Lemma LookupWithError_good six (p : Pool St) host :
  good six (Some p) → let '(p', r) := LookupWithError p host in
  good six (Some p') ∧ ipnet p' = ipnet p ∧
  ∀ ip, r = Ok ip → ∃ v, ip = FakeIP.at_ six v ∧ in_pool ip p' = true ∧ (LookBack p' ip).2 = Some (ToLower host).
Proof.
  intros Hg. destruct (Hg p eq_refl) as (f & l & o & Hok). pose proof (LookupWithError_spec p six f l o host Hok) as Hs.
  pose proof (LookupWithError_ipnet p host) as Hn. destruct (LookupWithError p host) as [p' [a|e]]; cbn [fst] in Hn.
  - destruct Hs as [Hf Hs]. assert (∃ o', pool_ok p' six f l o') as [o' Hok'].
    { destruct (fwd (store p) !! ToLower host); destruct Hs as (_ & ? & _); eauto. }
    split; [intros q [= <-]; eauto|]. split; [done|]. intros ip [= <-]. destruct (ok_range _ _ _ _ _ Hok' _ _ Hf) as (v & -> & Hv).
    exists v. split; [done|]. split; [|by apply (LookBack_spec _ six f l o')]. pose proof (ok_geometry _ _ _ _ _ Hok') as G.
    unfold in_pool, IPNet, Gateway, Broadcast. rewrite (geo_prefix _ _ _ _ _ G) by lia. rewrite (geo_gateway _ _ _ _ _ G), (geo_last _ _ _ _ _ G).
    rewrite !bool_decide_eq_false_2; [done|..]; intros Heq%at_inj; lia.
  - destruct Hs as (Hok' & _ & _). split; [intros q [= <-]; eauto|]. by split.
Qed.

Lemma Lookup_good six (p : Pool St) host :
  good six (Some p) → let '(p', ip) := Lookup_ p host in
  good six (Some p') ∧ ipnet p' = ipnet p ∧ (IsValid ip = true → prefix_contains (ipnet p) ip = true).
Proof.
  intros Hg. pose proof (LookupWithError_good six p host Hg) as Hl. unfold Lookup_. destruct (LookupWithError p host) as [p' [a|e]].
  - destruct Hl as (? & Hn & Ha). split; [done|]. split; [done|]. intros _. destruct (Ha a eq_refl) as (v & _ & Hin & _).
    unfold in_pool in Hin. rewrite <- Hn. by apply andb_true_iff in Hin as [[? _]%andb_true_iff _].
  - destruct Hl as (? & ? & _). split; [done|]. by split.
Qed.

(** ** Service bindings *)

(** The bytes of an address of the pool. *)
Definition fake_bytes (n : option Prefix) (b : list Z) : Prop :=
  ∃ pre ip, n = Some pre ∧ prefix_contains pre ip = true ∧ b = AsSlice ip.

(** A value that shows no address but fake ones. *)
Definition hides (n4 n6 : option Prefix) (v : SVCBKeyValue) : Prop :=
  (Key v = SVCB_IPV4HINT → ∃ b fake, v = SVCBIPv4Hint [b] ∧ fake_bytes n4 fake ∧ IP_Equal b fake = true) ∧
  (Key v = SVCB_IPV6HINT → ∃ b fake, v = SVCBIPv6Hint [b] ∧ fake_bytes n6 fake ∧ IP_Equal b fake = true).

Lemma IP_Equal_refl b : IP_Equal b b = true.
Proof. unfold IP_Equal. rewrite Nat.eqb_refl. by apply bool_decide_eq_true. Qed.

(** What holds while the addresses are allocated: a hint that stays has a pool, and its address is a fake one. *)
Record alloc_ok (n4 n6 : option Prefix) (a : alloc St) : Prop := {
  ao_good4 : good false (al4 a); ao_good6 : good true (al6 a);
  ao_net4 : net (al4 a) = n4; ao_net6 : net (al6 a) = n6;
  ao_pool4 : rm4 (al_rm a) = false → is_Some (al4 a); ao_pool6 : rm6 (al_rm a) = false → is_Some (al6 a);
  ao_fake4 b : fakeIPv4 a = Some b → fake_bytes n4 b; ao_fake6 b : fakeIPv6 a = Some b → fake_bytes n6 b;
}.
Lemma first_split (alive : proxy → bool) m : filter (λ p, alive p = true) m = [] ∨
  ∃ pre p post, m = pre ++ p :: post ∧ Forall (λ q, alive q = false) pre ∧ alive p = true ∧ filter (λ p, alive p = true) m = p :: filter (λ p, alive p = true) post.
Proof.
  induction m as [|x m IH]; [by left|]. rewrite filter_cons. destruct (decide (alive x = true)) as [Hx|Hx].
  - right. exists [], x, m. auto.
  - apply not_true_is_false in Hx. destruct IH as [->|(pre & p & post & -> & ? & ? & ->)]; [by left|]. right. exists (x :: pre), p, post.
    split; [done|]. split; [by constructor|done].
Qed.

Lemma turns_spec alive l m : ∀ idx don,
  from idx l = m ++ don →
  (turns (length (filter (λ p, alive p = true) m)) alive idx l).2 = Some <$> filter (λ p, alive p = true) m.
Proof.
  induction m as [m IH] using (induction_ltof1 _ (@length proxy)). intros idx don Hf.
  destruct (first_split alive m) as [->|(pre & p & post & -> & Hd & Ha & ->)]; [done|]. cbn [length turns].
  rewrite <- app_assoc in Hf. destruct (round_robin_step alive idx l pre p (post ++ don) Hf Hd Ha) as (idx' & -> & Hf').
  specialize (IH post ltac:(unfold ltof; rewrite length_app; simpl; lia) idx' (don ++ pre ++ [p])). rewrite <- app_assoc in Hf'. specialize (IH Hf').
  destruct (turns _ alive idx' l) as [idx'' rs]. cbn [snd] in *. by rewrite IH.
Qed.

Lemma from_permutation k l : from k l ≡ₚ l.
Proof. unfold from. rewrite (Permutation_app_comm (drop _ _)). by rewrite take_drop. Qed.

(** ** Hashing *)

Context `{BA : Balance}.
(* ===== verification/GroupGraph.v ===== *)
(** * [config/utils.go]: groups without loops

    Groups may contain groups.  [proxyGroupsDagSort] puts the groups of a configuration
    in an order in which every group comes after the groups it contains, or reports
    the groups of a loop; [validateDialerProxies] does the same for proxies that are
    dialled through each other.  A Go map is visited in an unspecified order: the
    argument [shuffle] is the order, a permutation of the keys.  [None] is a panic
    or the end of the fuel. *)

From Stdlib Require Import ZArith Lia.
From stdpp Require Import base list strings numbers gmap fin_maps.
From S2P Require Import Prelude.
#[local] Open Scope string_scope.
#[local] Open Scope list_scope.

(** ** The sort *)

Section dagsort.
(** The mapping of a group in the configuration; decoding it gives a name and the proxies it lists, or an error. *)
Context {D : Type} (decode : D → result string (string * list string)) (shuffle : list string → list string).

Record graphNode := mkNode { indegree : Z; data : option D; outdegree : Z; option_ : option (list string); from : list string }.
Abbreviation graph := (gmap string graphNode).

Inductive dag_error := DecodeError (e : string) | DuplicateGroup (name : string) | LoopDetected (l : list string).

Definition set_indegree (n : graphNode) (d : Z) : graphNode := mkNode d (data n) (outdegree n) (option_ n) (from n).
Definition set_outdegree (n : graphNode) (d : Z) : graphNode := mkNode (indegree n) (data n) d (option_ n) (from n).
Definition add_from (n : graphNode) (f : string) : graphNode := mkNode (indegree n) (data n) (outdegree n) (option_ n) (from n ++ [f]).

(** The names in the order the map is visited. *)
Definition visit (g : graph) : list string := shuffle (fst <$> map_to_list g).

(** Step 1.1. *)
Definition add_child (g : graph) (proxy : string) : graph :=
  match g !! proxy with
  | Some node => <[proxy := set_indegree node (indegree node + 1)]> g
  | None => <[proxy := mkNode 1 None 0 None []]> g
  end.

Fixpoint build (groups : list D) (g : graph) : result dag_error graph :=
  match groups with
  | [] => Ok g
  | mapping :: groups =>
      match decode mapping with
      | Err e => Err (DecodeError e)
      | Ok (groupName, proxies) =>
          match g !! groupName with
          | Some node =>
              if bool_decide (is_Some (data node)) then Err (DuplicateGroup groupName)
              else build groups (fold_left add_child proxies
                     (<[groupName := mkNode (indegree node) (Some mapping) (outdegree node) (Some proxies) (from node)]> g))
          | None => build groups (fold_left add_child proxies (<[groupName := mkNode 0 (Some mapping) 0 (Some proxies) []]> g))
          end
      end
  end.

(** One edge less for each name of a list; the names that have none left join the queue.  [None]: a name is not there. *)
Fixpoint decrease (get : graphNode → Z) (set : graphNode → Z → graphNode) (names : list string) (g : graph) (queue : list string)
    : option (graph * list string) :=
  match names with
  | [] => Some (g, queue)
  | name :: names =>
      node ← g !! name;
      let d := (get node - 1)%Z in
      decrease get set names (<[name := set node d]> g) (if (d =? 0)%Z then queue ++ [name] else queue)
  end.

(** Step 1.2: the children of a node that leaves. *)
Definition release : list string → graph → list string → option (graph * list string) := decrease indegree set_indegree.

(** The queue; the groups met are written from the end of the list. *)
Fixpoint sort_loop (fuel : nat) (g : graph) (queue : list string) (sorted : list D) : option (graph * list D) :=
  match fuel, queue with
  | _, [] => Some (g, sorted)
  | O, _ => None
  | S fuel, name :: queue =>
      node ← g !! name;
      match option_ node with
      | Some proxies =>
          d ← data node;
          '(g, queue) ← release proxies g queue;
          sort_loop fuel (delete name g) queue (d :: sorted)
      | None => sort_loop fuel (delete name g) queue sorted
      end
  end.

(** Step 2.1: the edges of one node of the rest. *)
Fixpoint link (name : string) (proxies : list string) (g : graph) : option graph :=
  match proxies with
  | [] => Some g
  | proxy :: proxies =>
      node ← g !! name;
      let g := <[name := set_outdegree node (outdegree node + 1)]> g in
      child ← g !! proxy;
      link name proxies (<[proxy := add_from child name]> g)
  end.

Fixpoint link_all (names : list string) (g : graph) : option graph :=
  match names with
  | [] => Some g
  | name :: names =>
      node ← g !! name;
      g ← match option_ node with Some proxies => link name proxies g | None => Some g end;
      link_all names g
  end.

(** Step 2.2: the parents of a node that leaves. *)
Definition detach : list string → graph → list string → option (graph * list string) := decrease outdegree set_outdegree.

Fixpoint trim_loop (fuel : nat) (g : graph) (queue : list string) : option graph :=
  match fuel, queue with
  | _, [] => Some g
  | O, _ => None
  | S fuel, name :: queue =>
      node ← g !! name;
      '(g, queue) ← detach (from node) g queue;
      trim_loop fuel (delete name g) queue
  end.

Definition no_indegree (g : graph) (n : string) : bool := match g !! n with Some node => (indegree node =? 0)%Z | None => false end.
Definition no_outdegree (g : graph) (n : string) : bool := match g !! n with Some node => (outdegree node =? 0)%Z | None => false end.

(** The sorted groups overwrite the end of the configuration's list.  [None]: an index below zero. *)
Definition place (groups sorted : list D) : option (list D) :=
  guard (length sorted ≤ length groups)%nat;; Some (take (length groups - length sorted)%nat groups ++ sorted).

Definition proxyGroupsDagSort (groups : list D) : option (result dag_error (list D)) :=
  match build groups ∅ with
  | Err e => Some (Err e)
  | Ok g =>
      '(g, sorted) ← sort_loop (size g) g (filter (λ n, no_indegree g n = true) (visit g)) [];
      groupsConfig ← place groups sorted;
      if bool_decide (size g = 0%nat) then Some (Ok groupsConfig)
      else
        g ← link_all (visit g) g;
        g ← trim_loop (size g) g (filter (λ n, no_outdegree g n = true) (visit g));
        Some (Err (LoopDetected (visit g)))
  end.
End dagsort.

Arguments graphNode : clear implicits.
Arguments dag_error : clear implicits.

(** ** Counting edges *)

Section theory.
Context {D : Type} (decode : D → result string (string * list string)) (shuffle : list string → list string).
Context (shuffle_perm : ∀ l, shuffle l ≡ₚ l).

Definition occ (c : string) (l : list string) : Z := Z.of_nat (length (filter (λ x, x = c) l)).
(** A node that is not a leaf has children after it: the last node is a leaf. *)
Lemma last_is_leaf n : last nodes = Some n → leafb n.2 = true.
Proof.
  intros Hl. pose proof (louds_wf _ _ _ HS) as Hwf. assert (wf n.2) as Hw by (rewrite list.Forall_forall in Hwf; by apply Hwf, last_Some_elem_of).
  destruct (leafb n.2) eqn:E; [done|]. exfalso. rewrite last_lookup in Hl. assert (0 < length (kids n.2))%nat as Hk.
  { destruct Hw as [Hne Hs]. destruct n.2 as [|[|c w] L] eqn:En; [done|done|]. assert (c :: w ∈ n.2) as Hin by (rewrite En; by left). apply kids_elem in Hin as (ws & Hws & _). rewrite En in Hws.
    apply lookup_lt_is_Some. apply list_elem_of_lookup in Hws as [[|i] Hi]; [by eexists|]. apply lookup_lt_Some in Hi. apply lookup_lt_is_Some. lia. }
  destruct (lookup_lt_is_Some_2 (kids n.2) (length (kids n.2) - 1)) as [g Hg]; [lia|]. pose proof (child_at _ n _ g Hl Hg) as Hc.
  assert (length nodes = S (pre (length nodes)))%nat as Hlen.
  { unfold pre. rewrite firstn_all, <- length_concat_kids. pose proof (louds_bfs _ _ _ HS) as HB. unfold breadth_first in HB. remember (concat (kidsP <$> nodes)) as C. by rewrite HB. }
  apply lookup_lt_Some in Hl as Hlt. pose proof (pre_S _ n Hl) as Hp. replace (S (pred (length nodes))) with (length nodes) in Hp by lia.
  replace (S (pre (pred (length nodes)) + (length (kids n.2) - 1))) with (pred (length nodes)) in Hc by lia. rewrite Hl in Hc. injection Hc as Hc.
  apply (f_equal (λ p, length p.1)) in Hc. cbn in Hc. rewrite length_app in Hc. cbn in Hc. lia.
Qed.

Lemma getBit_leaf k n : nodes !! k = Some n → ∃ z, getBit (leaves ss) (Z.of_nat k) = Some z ∧ (z =? 0)%Z = negb (leafb n.2).
Proof.
  intros Hk. destruct (louds_leaves _ _ _ HS) as (Hw & _ & Hb). assert (k < 64 * length (leaves ss))%nat as Hlt.
  { apply lookup_lt_Some in Hk. assert (is_Some (last nodes)) as [x Hx] by (rewrite last_is_Some; intros E; rewrite E in Hk; cbn in Hk; lia).
    pose proof (last_is_leaf x Hx) as Hlf. rewrite last_lookup in Hx. pose proof (Hb (pred (length nodes))) as Hbit.
    rewrite nth_lookup, list_lookup_fmap, Hx in Hbit. cbn in Hbit. rewrite Hlf in Hbit.
    destruct (decide (pred (length nodes) / 64 < length (leaves ss))%nat) as [Hd|Hd]; [|unfold bit_at in Hbit; rewrite nth_overflow, Z.bits_0 in Hbit by lia; done].
    pose proof (Nat.div_mod_eq (pred (length nodes)) 64). pose proof (Nat.mod_upper_bound (pred (length nodes)) 64). lia. }
  destruct (getBit_spec (leaves ss) k Hw Hlt) as (z & Hz & E). exists z. split; [done|]. rewrite E, Hb, nth_lookup, list_lookup_fmap, Hk. done.
Qed.
End navigate.
(* ===== verification/Arc.v ===== *)
(** * [common/arc]: the adaptive replacement cache

    Two lists of entries with a value ([t1]: seen once, [t2]: seen again) and two of
    ghosts, keys whose value was dropped ([b1], [b2]); the front of a list is its most
    recently used end.  An entry is in at most one list and the map holds one entry
    per key, so a list is a list of keys.  [None] is a panic: taking the last element
    of an empty list, or allocating a slice with a negative capacity. *)

From Stdlib Require Import ZArith Lia.
From stdpp Require Import base gmap fin_maps numbers list.
From S2P Require Import Prelude.
#[local] Open Scope Z_scope.

Inductive which := T1 | B1 | T2 | B2.
#[export] Instance which_eq_dec : EqDecision which.
Proof. solve_decision. Defined.

Section arc.
Context {K V : Type} `{Countable K} (zero : V).

Record entry := mkEntry { value : V; ghost : bool; expires : Z; ll : option which }.

Record ARC := mkARC { p : Z; c : Z; t1 : list K; b1 : list K; t2 : list K; b2 : list K; len : Z; cache : gmap K entry }.

Definition lst (a : ARC) (w : which) : list K := match w with T1 => t1 a | B1 => b1 a | T2 => t2 a | B2 => b2 a end.

Definition set_lst (a : ARC) (w : which) (l : list K) : ARC :=
  match w with
  | T1 => mkARC (p a) (c a) l (b1 a) (t2 a) (b2 a) (len a) (cache a)
  | B1 => mkARC (p a) (c a) (t1 a) l (t2 a) (b2 a) (len a) (cache a)
  | T2 => mkARC (p a) (c a) (t1 a) (b1 a) l (b2 a) (len a) (cache a)
  | B2 => mkARC (p a) (c a) (t1 a) (b1 a) (t2 a) l (len a) (cache a)
  end.
Definition set_p (a : ARC) (p : Z) : ARC := mkARC p (c a) (t1 a) (b1 a) (t2 a) (b2 a) (len a) (cache a).
Definition set_len (a : ARC) (n : Z) : ARC := mkARC (p a) (c a) (t1 a) (b1 a) (t2 a) (b2 a) n (cache a).
Definition set_cache (a : ARC) (m : gmap K entry) : ARC := mkARC (p a) (c a) (t1 a) (b1 a) (t2 a) (b2 a) (len a) m.

Definition Len_ (l : list K) : Z := Z.of_nat (length l).

Definition Clear (a : ARC) : ARC := mkARC 0 (c a) [] [] [] [] 0 ∅.
Definition New (maxSize : Z) : ARC := let a := Clear (mkARC 0 0 [] [] [] [] 0 ∅) in mkARC (p a) maxSize (t1 a) (b1 a) (t2 a) (b2 a) (len a) (cache a).

(** [detach] and [setMRU] of an entry, with the lists only; the entry itself is returned with its new list. *)
Definition detach (a : ARC) (k : K) (l : option which) : ARC :=
  match l with Some w => set_lst a w (filter (λ x, x ≠ k) (lst a w)) | None => a end.
Definition setMRU (a : ARC) (k : K) (e : entry) (w : which) : ARC * entry :=
  let a := detach a k (ll e) in
  (set_lst a w (k :: lst a w), mkEntry (value e) (ghost e) (expires e) (Some w)).

Definition delLRU (a : ARC) (w : which) : option ARC :=
  match last (lst a w) with
  | None => None
  | Some k =>
      let a := set_lst a w (filter (λ x, x ≠ k) (lst a w)) in
      let a := set_len a (len a - 1) in
      Some (set_cache a (delete k (cache a)))
  end.

(** The value of an entry is dropped and the entry becomes a ghost. *)
Definition drop_value (a : ARC) (k : K) (w : which) : option ARC :=
  e ← cache a !! k;
  let e := mkEntry zero true (expires e) (ll e) in
  let a := set_len a (len a - 1) in
  let '(a, e) := setMRU a k e w in
  Some (set_cache a (<[k := e]> (cache a))).

Definition replace (a : ARC) (l : option which) : option ARC :=
  if (0 <? Len_ (t1 a)) && ((p a <? Len_ (t1 a)) || (bool_decide (l = Some B2) && (Len_ (t1 a) =? p a)))
  then k ← last (t1 a); drop_value a k B1
  else k ← last (t2 a); drop_value a k B2.

(** The entry is not in the map yet when it is new. *)
Definition req (a : ARC) (k : K) (e : entry) : option (ARC * entry) :=
  match ll e with
  | Some T1 | Some T2 => Some (setMRU a k e T2)
  | Some B1 =>
      let d := if (Len_ (b2 a) <=? Len_ (b1 a)) then 1 else Len_ (b2 a) / Len_ (b1 a) in
      let a := set_p a (Z.min (p a + d) (c a)) in
      a ← replace a (ll e);
      Some (setMRU a k e T2)
  | Some B2 =>
      let d := if (Len_ (b1 a) <=? Len_ (b2 a)) then 1 else Len_ (b1 a) / Len_ (b2 a) in
      let a := set_p a (Z.max (p a - d) 0) in
      a ← replace a (ll e);
      Some (setMRU a k e T2)
  | None =>
      if (Len_ (t1 a) + Len_ (b1 a) =? c a) then
        a ← (if (Len_ (t1 a) <? c a) then a ← delLRU a B1; replace a (ll e) else delLRU a T1);
        Some (setMRU a k e T1)
      else if (Len_ (t1 a) + Len_ (b1 a) <? c a) then
        let total := Len_ (t1 a) + Len_ (t2 a) + Len_ (b1 a) + Len_ (b2 a) in
        a ← (if (c a <=? total) then a ← (if (total =? 2 * c a) then delLRU a B2 else Some a); replace a (ll e) else Some a);
        Some (setMRU a k e T1)
      else Some (setMRU a k e T1)
  end.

= = =

### EXERCISE REQUIREMENTS
Filter the material for the word "order" and copy each matching line.

### ANSWER SECTION
    in an order in which every group comes after the groups it contains, or reports
    dialled through each other.  A Go map is visited in an unspecified order: the
    argument [shuffle] is the order, a permutation of the keys.  [None] is a panic
(** The names in the order the map is visited. *)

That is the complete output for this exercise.